Stored entries
• • • • • • •

(* ===== verification/MentorIdentityTheorems.v ===== *)
(** * Mentor identity: the properties

    What the stored attestations say; a mentor is verified exactly while an approval of the verifier
    is in force; the mentor's withdrawal of consent ends it; the attempts are the submissions. *)
From S2P Require Import Prelude Machine Host MentorIdentity.

(** ** The effect of a call that returns *)

Definition is_admin (e : Env) (st : Store) (x : Address) : Prop := admin st = Some x ∧ authorized e x = true.
Definition has_role (e : Env) (st : Store) (r : Role) (x : Address) : Prop := role_in r st = Some x ∧ authorized e x = true.
Definition put_role (r : Role) (x : Address) (st : Store) : Store :=
  match r with Recorder => put_recorder x st | Verifier => put_verifier x st | Moderator => put_moderator x st end.
Definition attempts_of (st : Store) (x : Address) : Z := from_option attempt 0 (verifications st !! x).
Definition may_submit (t : Z) (o : option VerificationAttestation) : Prop :=
  ∀ a, o = Some a → status a ≠ Pending ∧ attempt a < u32_max ∧ ¬ (status a = Approved ∧ consent_revoked_at a = None ∧ t < expires_at a).
Definition outcome_of (d : VerificationDecision) : VerificationStatus := match d with Approve => Approved | Reject => Rejected end.
Definition decision_ok (t : Z) (d : VerificationDecision) (until : Z) (reason : BytesN32) : Prop :=
  match d with Approve => t < until ∧ reason = 0 | Reject => until = 0 ∧ reason ≠ 0 end.
(** * Magnetic-survey correction pipeline: model and verified properties

    A shallow embedding of the numerical core and of the two event
    handlers ([load_excel], [process_and_plot]) of the geomagnetic
    correction application.

    Numbers.  The program computes on NumPy [float64] arrays.  Here a
    number is a binary64 value ([PrimFloat.float]): every sum,
    difference, product, quotient and square root is rounded to nearest
    (ties to even), overflows to an infinity and keeps the sign of zero,
    as the program's arithmetic does; NaN is a single value.

    Arrays.  Every array handed to the numerical functions is built from
    the three magnetic columns, so an [N x 3] matrix is a list of rows
    with three components; geo-positions are rows with four. *)

From Stdlib Require Import Floats.
From Stdlib Require Import String Ascii ZArith Uint63 Reals Lra List Bool Arith Lia.
Import ListNotations.

Set Implicit Arguments.
#[local] Set Warnings "-inexact-float".

(* ================================================================== *)
(** ** Rows with three components and NumPy's axis-0 reductions *)
(* ================================================================== *)

Record vec3 (A : Type) : Type := mk3 { vx : A; vy : A; vz : A }.
(** ** A whole run, around the workspace block *)



Lemma run_trace_shape env raw args names inf :
  parse_args env raw = inr args ->
  get_models_name (task args) (fast args) = (names, inf) ->
  (Forall (early_event args) (run_trace env raw) /\ run_status env raw = 1%Z)
  \/ (exists paths ip mp d pre post,
        snd (download_models env names inf) = inl (paths, ip, mp)
        /\ env_mkdtemp env = inl d
        /\ run_trace env raw =
             (pre ++ EvTmpCreate d :: fst (in_workspace env args paths ip mp d)
                  ++ EvTmpRemove d :: post)%list
        /\ run_status env raw = exit_status (snd (in_workspace env args paths ip mp d))
        /\ Forall (early_event args) pre
        /\ Forall (fun ev => (exists m, ev = EvStderr m)
                             \/ (ev = EvStdout (msg_done (output args))
                                 /\ quiet args = false
                                 /\ snd (in_workspace env args paths ip mp d) = inl tt)) post).
Proof.
  intros Hp Hg; unfold run_trace, run_status; rewrite (run_parsed _ _ _ Hp); cbn [fst snd].
  destruct (main_with_args_steps env args names inf Hg)
    as [(w & Hm & Hw)|(w0 & _ & _ & _ & _ & Hw0 & Hrest)].
  { left; rewrite Hm; cbn [fst snd traceback exit_status]; rewrite app_nil_r; split; [|reflexivity].
    eapply Forall_impl; [|exact Hw]; unfold early_event; tauto. }
  assert (H0 : Forall (early_event args) w0)
    by (eapply Forall_impl; [|exact Hw0]; unfold early_event; intros ? ->; auto).
  assert (Hmap : forall l, Forall (early_event args) (map EvHubDownload l))
    by (intros l; apply Forall_map, Forall_forall; intros; unfold early_event; eauto).
  destruct Hrest as [(fs & g & rest & err & _ & _ & _ & Hm)
                    |(paths & ip & mp & _ & Hd & _ & _ & [(e & _ & Hm)|(d & Ht & Hm)])];
    rewrite Hm; cbn [fst snd traceback exit_status].
  - left; split; [|reflexivity]; rewrite app_nil_r.
    repeat (apply Forall_app; split); auto; repeat constructor; unfold early_event; eauto.
  - left; split; [|reflexivity].
    repeat (apply Forall_app; split); auto; repeat constructor; unfold early_event; eauto.
  - right.
    exists paths, ip, mp, d, (w0 ++ map EvHubDownload (names ++ ["Model.py"; inf]))%list,
      ((match snd (in_workspace env args paths ip mp d) with
        | inl _ => if quiet args then [] else [EvStdout (msg_done (output args))]
        | inr _ => []
        end) ++ traceback (snd (in_workspace env args paths ip mp d)))%list.
    split; [exact Hd|]; split; [exact Ht|]; split.
    { rewrite <- !app_assoc; simpl; rewrite <- !app_assoc; reflexivity. }
    split; [reflexivity|]; split; [apply Forall_app; split; auto|].
    destruct (snd (in_workspace env args paths ip mp d)) as [[]|[c|ex]] eqn:Hs;
      [destruct (quiet args) eqn:Hq|..]; simpl; repeat (apply Forall_cons || apply Forall_nil); eauto 6.
Qed.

• • • • • • •

Exercise description |
For this exercise, output exactly the lines above from the line with "app_nil_r; split; [|reflexivity]." to the line with "- left; split; [|reflexivity];", counting both, and leave out the rest.

Response to the exercise |
  { left; rewrite Hm; cbn [fst snd traceback exit_status]; rewrite app_nil_r; split; [|reflexivity].
    eapply Forall_impl; [|exact Hw]; unfold early_event; tauto. }
  assert (H0 : Forall (early_event args) w0)
    by (eapply Forall_impl; [|exact Hw0]; unfold early_event; intros ? ->; auto).
  assert (Hmap : forall l, Forall (early_event args) (map EvHubDownload l))
    by (intros l; apply Forall_map, Forall_forall; intros; unfold early_event; eauto).
  destruct Hrest as [(fs & g & rest & err & _ & _ & _ & Hm)
                    |(paths & ip & mp & _ & Hd & _ & _ & [(e & _ & Hm)|(d & Ht & Hm)])];
    rewrite Hm; cbn [fst snd traceback exit_status].
  - left; split; [|reflexivity]; rewrite app_nil_r.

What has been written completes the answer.